Fighting Fraud: Inadequate Resources, And A Misguided Emphasis On Recovery Over Prevention. All four roundtable participants agreed that CMS and its predecessor agency, the Health Care Financing Administration, had been consistently deprived of needed resources. In particular, participants criticized the failure of Congress and the White House to provide the agency with adequate resources to fight fraud and abuse. They also criticized the “pay and chase” model of fighting fraud. For example, Vladeck pointed out that a modest front-end investment in tactics such as claims review, profiling, and data mining “could probably save more money at the margin than any other forms of expanded expenditures for fighting fraud and abuse. But (a) that stuff doesn’t score nearly as well in the congressional budget process, and (b) it’s not nearly as sexy politically.”

Vladeck also noted that the practice of funding antifraud activities with the recoveries associated with those activities creates a perverse incentive not to prevent fraud but instead to catch perpetrators “because that’s what not only produces the headlines for the political leadership, but it’s also what produces the revenue to support a further expansion of the cops and robbers side of the house.”

The Consequences Of Contracting Out The Bulk Of CMS’ Work. Weems pointed out that CMS spends $640 billion a year but only has 4600 employees, reflecting the fact that the bulk of the work is contracted out. “That’s good in that you can take advantage of the latest technologies.  It’s bad in that there’s not a unitary strategy all around the Medicare and Medicaid programs.  Instead, it’s the strategies that the particular contractors might have,” Weems said.

“It also means that CMS is contracting out its intellectual capital,” Berenson added.  “A lot of the expertise doesn’t reside in Baltimore, it resides in various contractors who are relied upon.” Berenson cited research showing there were more employees at HCFA in 1980 than there are at CMS. “What’s happening is that, to the extent that work gets done, a lot of it gets done through contractors because there’s not an adequate staff and that’s a problem for the agency when it doesn’t have the expertise in-house, as we’re trying to evolve the health care system and need Medicare to be a more prudent purchaser,” he noted.

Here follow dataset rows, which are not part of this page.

Fixpoint publish_rows (walletKey : string) (opts : Options) (us : list Upload) (run : Run) : M (Run * option error) :=
  match us with
  | [] => mret (run, None)
  | u :: rest =>
      e ← ctx_Err;
      match e with
      | Some err => mret (run, Some err)
      | None =>
          row ← (if op_DryRun opts then mret (mkRowResult (u_uuid u) (u_id u) OutDryRun "" None)
                 else publish_row walletKey opts u);
          publish_rows walletKey opts rest (add_row row run)
      end
  end.

Definition PublishDataMaps (walletKey : string) (opts : Options) : M (Run * option error) :=
  candidates ← map_err (wrapf "list candidates: ") (pdb (ListPrivatePublishCandidates (op_Limit opts)));
  let candidates := if String.eqb (op_UUID opts) "" then candidates
                    else List.filter (fun u => String.eqb (u_uuid u) (op_UUID opts)) candidates in
  publish_rows walletKey opts candidates
    (mkRun (Z.of_nat (length candidates)) 0 0 0 0 (op_DryRun opts) []).

(** ** The anchor *)

Definition auditAnchorEnabledSetting : string := "audit_anchor_enabled".
Definition auditAnchorIntervalSetting : string := "audit_anchor_interval_hours".
Definition hour : Z := 3600 * second.
Definition defaultAuditAnchorInterval : Z := 24 * hour.

Definition anchor_interval : M Z :=
  r ← try (pdb (Get auditAnchorIntervalSetting));
  mret (match r with
        | Ok v => match Atoi v with Some n => if 0 <? n then wrap64 (n * hour) else defaultAuditAnchorInterval
                               | None => defaultAuditAnchorInterval end
        | Err _ => defaultAuditAnchorInterval
        end).

(** [json.Marshal] of the map: the keys sorted. *)
Definition anchor_payload (headHash : string) (count : Z) : string :=
  "{" +:+ json_string "head_hash" +:+ ":" +:+ json_string headHash +:+ "," +:+ json_string "kind" +:+ ":" +:+
  json_string "indelible-audit-anchor" +:+ "," +:+ json_string "row_count" +:+ ":" +:+ pretty count +:+ "}".

Definition head_anchored (headHash : string) (count : Z) (a : AuditAnchor) : bool :=
  (an_RowCount a =? count) && String.eqb (an_HeadHash a) headHash.

Definition anchorOnce {aead : Aead} (kr : Keyring) (rpcURL : string) : M bool :=
  v ← try (pdb (Get auditAnchorEnabledSetting));
  if negb (String.eqb (match v with Ok v => v | Err _ => "" end) "true") then mret false else
  w ← try (pdb GetDefault);
  match w with
  | Err _ => mret false
  | Ok wallet =>
      '(headHash, count) ← plogs AuditChainHead;
      if String.eqb headHash "" then mret false else
      l ← try (plogs LatestAuditAnchor);
      if match l with Ok (Some latest) => head_anchored headHash count latest | _ => false end then mret false else
      if String.eqb rpcURL "" then mret false else
      walletKey ← map_err (wrapf "decrypt wallet key: ") (of_result (DecryptKey kr wallet));
      map_err (wrapf "build payer: ") (ppay (NewSigner_ rpcURL)) ;;
      '(addr, r) ← PublishChunk walletKey (bytes_of (anchor_payload headHash count)) true;
      map_err (wrapf "publish anchor: ") (of_result r) ;;
      map_err (wrapf "record anchor: ") (plogs (RecordAuditAnchor headHash count addr "")) ;;
      mret true
  end.
End publish.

From Congress, Bipartisan Flip-Flopping On CMS’ Role. The roundtable participants described CMS as an agency that acts to satisfy Congressional demands, but then is brought up short when doing so affects entrenched stakeholder interests. Wilensky put it this way:

“On the one hand there are constant complaints about all of the things that CMS doesn’t do that the Congress sounds like it thinks it should do: being more creative in the implementation of the Medicare, changing the reimbursement structure and rewarding performance and quality. On the other hand, there is Congress’ actual chronic failure to provide the financial and political support to engage in these new activities.

If CMS is to be asked to play an expanded role as part of health reform, Congress must resolve this inconsistency, Wilensky said. But she and other roundtable participants express skepticism on this front. Weems opined: “If the agency is given discretionary authority that’s going to threaten some particular economic interest, especially one that’s as pervasive as DME providers — they’re everywhere — then ultimately I think that that discretionary authority is doomed to failure.”

Reforming CMS’ Personnel System: Creating A Less Insular Agency. All four roundtable participants lauded CMS’s talented and tireless workforce, but Vladeck and others cited the need to make it easier to bring in senior people from outside the agency who had not spent their entire careers in public service. Vladeck described observing “a certain lack of empathy for providers” among CMS’ senior staff “because none of them had ever been there.” He added: “The federal personnel system is still terribly slanted in that direction. The people at CMS are very talented, very bright, very committed, and very hard working, but their personal and professional experiences are limited because of the way the system works.”